To relate the magnitude of change in total animal biomass (Fig. 2) and biomass of animals >10cm and >30 (Fig. S4) to changes in global air temperature since pre-industrial times, we derived global air temperature data from 1861-2100 for both ESMs. We calculated the average pre-industrial temperature for the period 1861-1870, and then the relative change in air temperature over this reference period. We then plotted the % change in total animal biomass over the change in air temperature across the historical and future period including all RCPs in an unfished ocean (Fig. 2). This was repeated for animals >10cm and >30cm (Fig. S4). To assess how this relationship might change in a fished ocean, we plotted the difference in % biomass change (RCP8.5 vs RCP2.6) in a fished versus unfished ocean over the difference in global surface air temperature between RCP8.5 vs RCP2.6 in any given year (Fig. S3b). The resulting positive relationship suggest that as warming increases, the reduction in biomass is lesser in a fished compared to an unfished ocean.

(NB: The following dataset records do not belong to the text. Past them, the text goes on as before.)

(** * ANDE Chain genesis data: record encoding and Merkle commitment

    A shallow embedding of [scripts/generate-genesis-plants.py] (seed
    derivation, slot packing, Merkle root and proofs, storage layout, the
    dict of the proofs file) and of [scripts/generate-genesis-seeds.py] (the
    parser of the plant list, the seed formula, the seed slots).

    Python values are modelled as follows.
    - [bytes] / [bytearray]: [list byte].
    - [str]: the list of its Unicode code points, [list N].
    - [int]: [Z].
    - an operation that can raise: a value of [result], with the exception.
    - the storage [dict]: a [gmap] keyed by [list N]; the constant lookup
      tables: association lists with [dict_get].
    - a [while] loop: a function by well-founded recursion on the length of the
      level, so that it is total.
    - the hash [eth_utils.keccak] and [str.lower] belong to the runtime and are
      section variables; the reading of [time.time()] is an argument.
      [Keccak.keccak256] and [lower_ascii] instantiate them on the plants of
      the source. *)

From Stdlib Require Import Strings.Byte.
From Stdlib Require Import ZArith List Lia Ascii String.
From Stdlib Require Import DecimalString HexadecimalString DecimalZ HexadecimalZ.
From stdpp Require Import base list gmap.
From Equations Require Import Equations.

Open Scope Z_scope.

(** [lia] with division and remainder by constants. *)
Ltac div_lia := zify; Z.to_euclidean_division_equations; lia.

Abbreviation bytes := (list byte).
Abbreviation str := (list N).

#[global] Instance byte_eq_decision : EqDecision byte := byte_eq_dec.

(** ** Exceptions and the error monad *)

Inductive exn : Type :=
| ValueError
| IndexError
| OverflowError
| UnicodeEncodeError.

Inductive result (A : Type) : Type :=
| Ok (a : A)
| Raise (e : exn).
Arguments Ok {A} a.
Arguments Raise {A} e.

Definition bind {A B : Type} (m : result A) (k : A -> result B) : result B :=
  match m with
  | Ok a => k a
  | Raise e => Raise e
  end.

Notation "'let*' x ':=' m 'in' k" := (bind m (fun x => k))
  (at level 10, x pattern, m at level 100, k at level 200).

Definition returns {A : Type} (m : result A) : Prop := exists a, m = Ok a.

Definition is_ok {A : Type} (m : result A) : bool :=
  match m with
  | Ok _ => true
  | Raise _ => false
  end.

(** [for x in xs: acc = body(acc, x)] with a body that can raise. *)
Fixpoint for_each {A S : Type} (body : S -> A -> result S) (xs : list A) (acc : S)
  : result S :=
  match xs with
  | [] => Ok acc
  | x :: rest => let* acc' := body acc x in for_each body rest acc'
  end.

(** ** Strings and bytes of the runtime *)

(** A string literal of the source, as code points. *)
Definition py (s : string) : str :=
  List.map N_of_ascii (list_ascii_of_string s).

Definition byte_of_N (n : N) : byte :=
  match Byte.of_N (n mod 256) with
  | Some b => b
  | None => x00
  end.

Definition Z_of_byte (b : byte) : Z := Z.of_N (Byte.to_N b).
Definition byte_of_Z (z : Z) : byte := byte_of_N (Z.to_N (z mod 256)).

(** A bytes literal of the source. *)
Definition pyb (s : string) : bytes :=
  List.map byte_of_ascii (list_ascii_of_string s).

(** [s.encode('utf-8')]: surrogate code points cannot be encoded. *)
Definition is_surrogate (c : N) : bool := ((0xD800 <=? c) && (c <=? 0xDFFF))%N.

Definition utf8_char (c : N) : result bytes :=
  if (c <? 0x80)%N then Ok [byte_of_N c]
  else if (c <? 0x800)%N then
    Ok [byte_of_N (0xC0 + c / 64); byte_of_N (0x80 + c mod 64)]
  else if (c <? 0x10000)%N then
    if is_surrogate c then Raise UnicodeEncodeError
    else Ok [byte_of_N (0xE0 + c / 4096); byte_of_N (0x80 + (c / 64) mod 64);
             byte_of_N (0x80 + c mod 64)]
  else
    Ok [byte_of_N (0xF0 + (c / 262144) mod 8); byte_of_N (0x80 + (c / 4096) mod 64);
        byte_of_N (0x80 + (c / 64) mod 64); byte_of_N (0x80 + c mod 64)].

Fixpoint encode_utf8 (s : str) : result bytes :=
  match s with
  | [] => Ok []
  | c :: rest =>
      let* b := utf8_char c in
      let* bs := encode_utf8 rest in
      Ok (b ++ bs)
  end.

(** [b.ljust(width, b'\x00')] *)
Definition ljust (width : nat) (b : bytes) : bytes :=
  b ++ replicate (width - length b) x00.

(** [sep.join(parts)] *)
Fixpoint join (sep : str) (parts : list str) : str :=
  match parts with
  | [] => []
  | [p] => p
  | p :: rest => p ++ sep ++ join sep rest
  end.

(** [n.to_bytes(length, 'big')]: raises [OverflowError] on a negative [n] and
    on an [n] that needs more than [length] bytes. *)
Fixpoint be_bytes (len : nat) (n : Z) : bytes :=
  match len with
  | O => []
  | S k => be_bytes k (n / 256) ++ [byte_of_Z n]
  end.

Definition to_bytes_big (len : nat) (n : Z) : result bytes :=
  if (n <? 0) || (256 ^ Z.of_nat len <=? n) then Raise OverflowError
  else Ok (be_bytes len n).

(** [int.from_bytes(b, 'big')] *)
Definition from_bytes_big (b : bytes) : Z :=
  fold_left (fun acc x => acc * 256 + Z_of_byte x) b 0.

(** [buf[i] = v] on a bytearray, for a constant index [i >= 0]. *)
Definition set_item (i : nat) (v : Z) (buf : bytes) : result bytes :=
  if (v <? 0) || (256 <=? v) then Raise ValueError
  else if decide (i < length buf)%nat then Ok (<[i := byte_of_Z v]> buf)
  else Raise IndexError.

(** [buf[lo:hi] = v] on a bytearray, for constants [0 <= lo <= hi]: the slice is
    replaced by [v], whatever the length of [v]. *)
Definition set_slice (lo hi : nat) (v : bytes) (buf : bytes) : bytes :=
  take lo buf ++ v ++ drop hi buf.

(** [l[0]] *)
Definition item0 {A : Type} (l : list A) : result A :=
  match l with
  | x :: _ => Ok x
  | [] => Raise IndexError
  end.

(** *** Hexadecimal text *)

Definition hex_digit (n : N) : N :=
  if (n <? 10)%N then (48 + n)%N else (87 + n)%N.

Definition hex_of_byte (b : byte) : str :=
  [hex_digit (Byte.to_N b / 16); hex_digit (Byte.to_N b mod 16)].

(** [eth_utils.to_hex(b)] on bytes, and ['0x' + b.hex()]. *)
Definition to_hex (b : bytes) : str :=
  py "0x" ++ flat_map hex_of_byte b.

(** [hex(n)] *)
Definition hex (n : Z) : str :=
  match Z.to_hex_int n with
  | Hexadecimal.Pos d => py "0x" ++ py (HexadecimalString.NilZero.string_of_uint d)
  | Hexadecimal.Neg d => py "-0x" ++ py (HexadecimalString.NilZero.string_of_uint d)
  end.
Lemma key_le_trans (a b c : A) :
  Py.key_le key ltb a b → Py.key_le key ltb b c → Py.key_le key ltb a c.
Proof.
  unfold Py.key_le. intros Hab Hbc.
  destruct (ltb (key c) (key a)) eqn:Hca; [|done].
  destruct (ltb (key a) (key b)) eqn:Hab'.
  - by rewrite (ltb_trans _ _ _ Hca Hab') in Hbc.
  - rewrite <- (ltb_connex _ _ Hab Hab') in Hca. congruence.
Qed.

Lemma insert_by_perm (x : A) (l : list A) :
  Py.insert_by key ltb x l ≡ₚ x :: l.
Proof.
  induction l as [|y l IH]; simpl; [done|].
  destruct (ltb (key y) (key x)); [|done].
  by rewrite IH, Permutation_swap.
Qed.

Lemma sorted_perm (l : list A) : Py.sorted key ltb l ≡ₚ l.
Proof.
  induction l as [|x l IH]; simpl; [done|].
  by rewrite insert_by_perm, IH.
Qed.

Lemma insert_by_sorted (x : A) (l : list A) :
  StronglySorted (Py.key_le key ltb) l →
  StronglySorted (Py.key_le key ltb) (Py.insert_by key ltb x l).
Proof.
  induction 1 as [|y l Hl IH Hy]; simpl.
  - repeat constructor.
  - destruct (ltb (key y) (key x)) eqn:Hyx.
    + constructor; [done|].
      rewrite insert_by_perm. constructor; [|done].
      by apply ltb_asym.
    + constructor; [by constructor|].
      constructor; [done|].
      eapply Forall_impl; [exact Hy|]. intros z Hz.
      by apply (key_le_trans x y z).
Qed.

Lemma sorted_sorted (l : list A) :
  StronglySorted (Py.key_le key ltb) (Py.sorted key ltb l).
Proof.
  induction l as [|x l IH]; simpl; [constructor|]. by apply insert_by_sorted.
Qed.

Lemma StronglySorted_lookup (R : A → A → Prop) (l : list A) :
  StronglySorted R l →
  ∀ i j a b, (i < j)%nat → l !! i = Some a → l !! j = Some b → R a b.
Proof.
  induction 1 as [|x l Hl IH Hx]; intros i j a b Hij Hi Hj; [done|].
  destruct j as [|j]; [lia|]. simpl in Hj.
  destruct i as [|i]; simpl in Hi.
  - injection Hi as ->.
    eapply Forall_forall in Hx; [exact Hx|]. by eapply list_elem_of_lookup_2.
  - apply (IH i j); [lia|done..].
Qed.

(** With pairwise different keys, the order of the result is strict. *)
Lemma sorted_strict (l : list A) :
  NoDup (key <$> l) →
  ∀ i j a b, (i < j)%nat →
    Py.sorted key ltb l !! i = Some a → Py.sorted key ltb l !! j = Some b →
    Py.key_lt key ltb a b.
Proof.
  intros Hnd i j a b Hij Hi Hj. unfold Py.key_lt.
  pose proof (StronglySorted_lookup _ _ (sorted_sorted l) i j a b Hij Hi Hj)
    as Hle.
  destruct (ltb (key a) (key b)) eqn:Hab; [done|]. exfalso.
  pose proof (ltb_connex _ _ Hab Hle) as Heq.
  assert (NoDup (key <$> Py.sorted key ltb l)) as Hnd'.
  { by rewrite sorted_perm. }
  assert (i = j); [|lia].
  eapply NoDup_lookup; [exact Hnd'|..].
  - by rewrite list_lookup_fmap, Hi.
  - by rewrite list_lookup_fmap, Hj, Heq.
Qed.

(** Two strictly ordered lists with the same elements are the same list. *)
Lemma strict_sorted_unique (l1 l2 : list A) :
  StronglySorted (Py.key_lt key ltb) l1 →
  StronglySorted (Py.key_lt key ltb) l2 →
  l1 ≡ₚ l2 → l1 = l2.
Proof.
  intros H1. revert l2.
  induction H1 as [|x l1 Hl1 IH Hx]; intros l2 H2 Hp.
  - by apply Permutation_nil_l in Hp.
  - destruct H2 as [|y l2 Hl2 Hy].
    { by apply Permutation_nil_r in Hp. }
    assert (x = y) as ->.
    { assert (x ∈ y :: l2) as Hxin by (rewrite <- Hp; left).
      assert (y ∈ x :: l1) as Hyin by (rewrite Hp; left).
      apply elem_of_cons in Hxin as [->|Hxin]; [done|].
      apply elem_of_cons in Hyin as [->|Hyin]; [done|].
      eapply Forall_forall in Hx; [|exact Hyin].
      eapply Forall_forall in Hy; [|exact Hxin].
      unfold Py.key_lt in Hx, Hy. apply ltb_asym in Hx. congruence. }
    f_equal. apply IH; [done|]. by eapply Permutation_cons_inv.
Qed.

Lemma sorted_strongly_strict (l : list A) :
  NoDup (key <$> l) → StronglySorted (Py.key_lt key ltb) (Py.sorted key ltb l).
Proof.
  intros Hnd. pose proof (sorted_strict l Hnd) as Hs.
  induction (Py.sorted key ltb l) as [|x l' IH]; constructor.
  - apply IH. intros i j a b Hij Hi Hj. by apply (Hs (S i) (S j)); [lia|..].
  - apply Forall_forall. intros z Hz.
    apply list_elem_of_lookup in Hz as [j Hj].
    by apply (Hs 0%nat (S j)); [lia|..].
Qed.

(** The result of [sorted] does not depend on the order its input comes
    in, as long as the keys are pairwise different: any enumeration of the
    items of a [dict] gives the same report. *)
Lemma sorted_order_irrelevant (l l' : list A) :
  NoDup (key <$> l) → l ≡ₚ l' →
  Py.sorted key ltb l = Py.sorted key ltb l'.
Proof.
  intros Hnd Hp. apply strict_sorted_unique.
  - by apply sorted_strongly_strict.
  - apply sorted_strongly_strict. by rewrite <- Hp.
  - by rewrite !sorted_perm.
Qed.

End SortedFacts.

(** ** Facts about the skill counter *)

Section CounterFacts.
Context (text : string).

Lemma count_skill_other (m : gmap string Z) (s skill : string) :
  s ≠ skill → count_skill text m s !! skill = m !! skill.
Proof.
  intros Hne. unfold count_skill.
  destruct (Py.contains (Py.lower s) text); [|done].
  by rewrite lookup_insert_ne.
Qed.

Lemma listings_cons_eq (skill : string) (skills : list string) :
  listings skill (skill :: skills) = S (listings skill skills).
Proof. unfold listings. by rewrite filter_cons_True. Qed.

Lemma listings_cons_ne (s skill : string) (skills : list string) :
  s ≠ skill → listings skill (s :: skills) = listings skill skills.
Proof. intros. unfold listings. by rewrite filter_cons_False. Qed.

Lemma listings_app (skill : string) (l1 l2 : list string) :
  listings skill (l1 ++ l2) = (listings skill l1 + listings skill l2)%nat.
Proof. unfold listings. by rewrite filter_app, length_app. Qed.

Lemma listings_zero (skill : string) (skills : list string) :
  listings skill skills = 0%nat ↔ skill ∉ skills.
Proof.
  induction skills as [|s skills IH].
  - split; [intros _; apply not_elem_of_nil | done].
  - rewrite not_elem_of_cons. destruct (decide (s = skill)) as [->|Hne].
    + rewrite listings_cons_eq. split; [done | by intros [? _]].
    + rewrite listings_cons_ne by done. rewrite IH.
      split; [by intros ? | by intros [_ ?]].
Qed.

(** A skill that is not in the text is never touched. *)
Lemma count_skills_absent (skills : list string) :
  ∀ (m : gmap string Z) skill,
    Py.contains (Py.lower skill) text = false →
    foldl (count_skill text) m skills !! skill = m !! skill.
Proof.
  induction skills as [|s skills IH]; intros m skill Hc; simpl; [done|].
  rewrite IH by done. destruct (decide (s = skill)) as [->|Hne].
  - unfold count_skill. by rewrite Hc.
  - by apply count_skill_other.
Qed.

(** A skill that is in the text gains [text.count] once for every time
    the list names it. *)
Lemma count_skills_present (skills : list string) :
  ∀ (m : gmap string Z) skill,
    Py.contains (Py.lower skill) text = true →
    foldl (count_skill text) m skills !! skill =
      match listings skill skills with
      | O => m !! skill
      | S _ => Some (default 0 (m !! skill)
                     + Z.of_nat (listings skill skills)
                       * Py.count text (Py.lower skill))
      end.
Proof.
  induction skills as [|s skills IH]; intros m skill Hc; simpl; [done|].
  rewrite IH by done. destruct (decide (s = skill)) as [->|Hne].
  - rewrite listings_cons_eq. unfold count_skill. rewrite Hc.
    rewrite lookup_insert_eq. simpl.
    destruct (listings skill skills) as [|n]; f_equal; lia.
  - rewrite listings_cons_ne by done. by rewrite count_skill_other.
Qed.

Lemma count_categories_flat (skills_db : taxonomy) :
  ∀ m : gmap string Z,
    foldl (count_category text) m skills_db =
    foldl (count_skill text) m (all_skills skills_db).
Proof.
  induction skills_db as [|[category skills] db IH]; intros m; [done|].
  unfold all_skills. simpl. rewrite foldl_app. apply IH.
Qed.

Lemma analyze_skills_flat (skills_db : taxonomy) :
  analyze_skills skills_db text =
  foldl (count_skill text) ∅ (all_skills skills_db).
Proof. apply count_categories_flat. Qed.

(** The value [analyze_skills] leaves under every name. *)
Lemma analyze_skills_lookup (skills_db : taxonomy) (skill : string) :
  analyze_skills skills_db text !! skill =
    if Py.contains (Py.lower skill) text then
      match listings skill (all_skills skills_db) with
      | O => None
      | S _ => Some (Z.of_nat (listings skill (all_skills skills_db))
                     * Py.count text (Py.lower skill))
      end
    else None.
Proof.
  rewrite analyze_skills_flat.
  destruct (Py.contains (Py.lower skill) text) eqn:Hc.
  - rewrite count_skills_present by done. rewrite lookup_empty. simpl.
    destruct (listings skill (all_skills skills_db)); [done|]. f_equal; lia.
  - by rewrite count_skills_absent.
Qed.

To visualize spatial patterns of change globally, we mapped the relative (%) change in 2090-99 compared to 1990-99 for the multi-model mean and standard deviation of total animal biomass on a 1×1 degree grid across all EM-ESM-combinations for RCP 2.6 and RCP8.5 in an unfished ocean (Fig. 3). We also mapped the multi-model mean +1SD and −1SD (Fig. S5) to visually display the full range of minimum to maximum potential changes. As an additional measure of robustness, we mapped the percentage of EMs agreeing on the direction of change12, where 100% means full model agreement and 50% represents an even split. Next, to compare the climate effect in a fished and an unfished ocean spatially (Fig. S6), we mapped the multi-model mean relative difference (%) in biomass change (RCP8.5 vs RCP2.6) in 2090-2099 in a fished and in an unfished ocean based on the three EMs that performed fishing runs (BOATS, DBEM, EcoOcean). To evaluate the spatial variability due to ESM selection in an unfished ocean (Fig. S7), we also mapped the multi-model mean biomass change and standard deviation across all EMs for the IPSL-CM5A-LR and the GFDL-ESM2M separately. Lastly, we mapped relative changes in total animal biomass for each EM for IPSL-CM5A-LR and GFDL-ESM2M under RCP2.6 and RCP8.5 in an unfished ocean (Fig. S8).
Acknowledgments
We thank B. Worm for valuable discussions and comments. Financial support was provided by the German Federal Ministry of Education and Research (BMBF, grant no. 01LS1201A1) through the Inter-Sectoral Impact Model Intercomparison Project (ISI-MIP), and the European Union’s Horizon CERES project (grant no. 678193). HKL and WWLC acknowledge financial support from the Natural Sciences and Engineering Research Council (NSERC) of Canada, DPT from the Kanne Rassmussen Foundation Denmark, ABB from the NSERC CREATE Transatlantic Ocean Science and Technology Program, WWLC and TE from the Nippon Foundation-UBC Nereus Program, EDG from the European Research Council (grant no. 682602), MC and JS from the European Union’s Horizon MERCES project (grant no. 689518), EAF, JLB and TR from CSIRO and the Australian Research Council (Discovery projects DP140101377, DP170104240), NB, LB and OM from the Agence Nationale de la Recherche (grant no. ANR-17-CE32-0008-01) and the Pôle de Calcul et de Données Marines (PCDM) for providing DATARMOR storage, data access and computational resources, and SJ from the UK Department of Environment, Food and Rural Affairs.